Lemma for_items_reads (f : string → value → M value) d :
  Forall (λ kv, ∀ k w r w', f k kv.2 w = (r, w') → w' = w) d →
  ∀ w r w', for_items f d w = (r, w') → w' = w.
Proof.
  induction 1 as [|[k v] d Hv _ IH]; intros w r w' H; cbn in H.
  - inversion H; auto.
  - apply bind_inv in H as [(v' & w1 & H1 & H)|(e & H1 & _)];
      [|by eapply Hv].
    apply Hv in H1 as ->.
    apply bind_inv in H as [(d' & w2 & H2 & H)|(e & H2 & _)]; [|by eapply IH].
    apply IH in H2 as ->. inversion H; auto.
Qed.

Lemma load_entry_reads v :
  ∀ k w r w', load_entry k v w = (r, w') → w' = w.
Proof.
  induction v as [| | | | | |o| | | |l _|d IH] using value_nested_ind;
    intros k w r w' H; cbn in H; try (inversion H; auto; fail).
  - destruct (String.eqb k "_id"); [inversion H; auto|].
    unfold bind, fs_get, _binary2npArray in H.
    destruct (fs w !! o) as [b|]; [|inversion H; auto].
    destruct (pickle_loads b); inversion H; auto.
  - apply bind_inv in H as [(d' & w1 & H1 & H)|(e & H1 & _)].
    + eapply for_items_reads in H1 as ->; [inversion H; auto|].
      eapply Forall_impl; [exact IH|]. cbn. eauto.
    + eapply for_items_reads in H1; [auto|].
      eapply Forall_impl; [exact IH|]. cbn. eauto.
Qed.

Lemma _loadNPArrays_reads d w r w' : _loadNPArrays d w = (r, w') → w' = w.
Proof.
  apply for_items_reads. apply Forall_forall. intros kv _ k.
  apply load_entry_reads.
Qed.

Lemma list_comprehension_reads {A B} (f : A → M B) l :
  (∀ x w r w', f x w = (r, w') → w' = w) →
  ∀ w r w', list_comprehension f l w = (r, w') → w' = w.
Proof.
  intros Hf. induction l as [|x l IH]; intros w r w' H; cbn in H.
  - inversion H; auto.
  - apply bind_inv in H as [(y & w1 & H1 & H)|(e & H1 & _)]; [|by eapply Hf].
    apply Hf in H1 as ->.
    apply bind_inv in H as [(ys & w2 & H2 & H)|(e & H2 & _)]; [|by eapply IH].
    apply IH in H2 as ->. inversion H; auto.
Qed.

Lemma list_comprehension_length {A B} (f : A → M B) l :
  ∀ w ys w', list_comprehension f l w = (Ok ys, w') → length ys = length l.
Proof.
  induction l as [|x l IH]; intros w ys w' H; cbn in H.
  - inversion H; auto.
  - apply bind_inv in H as [(y & w1 & H1 & H)|(e & H1 & [=])].
    apply bind_inv in H as [(zs & w2 & H2 & H)|(e & H2 & [=])].
    inversion H; subst. cbn. f_equal. eauto.
Qed.

Lemma load_unfold query getarrays w :
  load query getarrays w =
  bind (if getarrays then list_comprehension _loadNPArrays (matches query w)
        else ret (matches query w))
       (λ allResults,
          match allResults with
          | [] => ret VNone
          | [d] => ret (VDict d)
          | _ => ret (VList (VDict <$> allResults))
          end) w.
Proof. reflexivity. Qed.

- - - - -

■ **Problem requirements**:
All lines from the line containing "[] => ret VNone" through the last line of the data are to be repeated exactly; no other line belongs in the answer.

■ **Completed task**:
          | [] => ret VNone
          | [d] => ret (VDict d)
          | _ => ret (VList (VDict <$> allResults))
          end) w.
Proof. reflexivity. Qed.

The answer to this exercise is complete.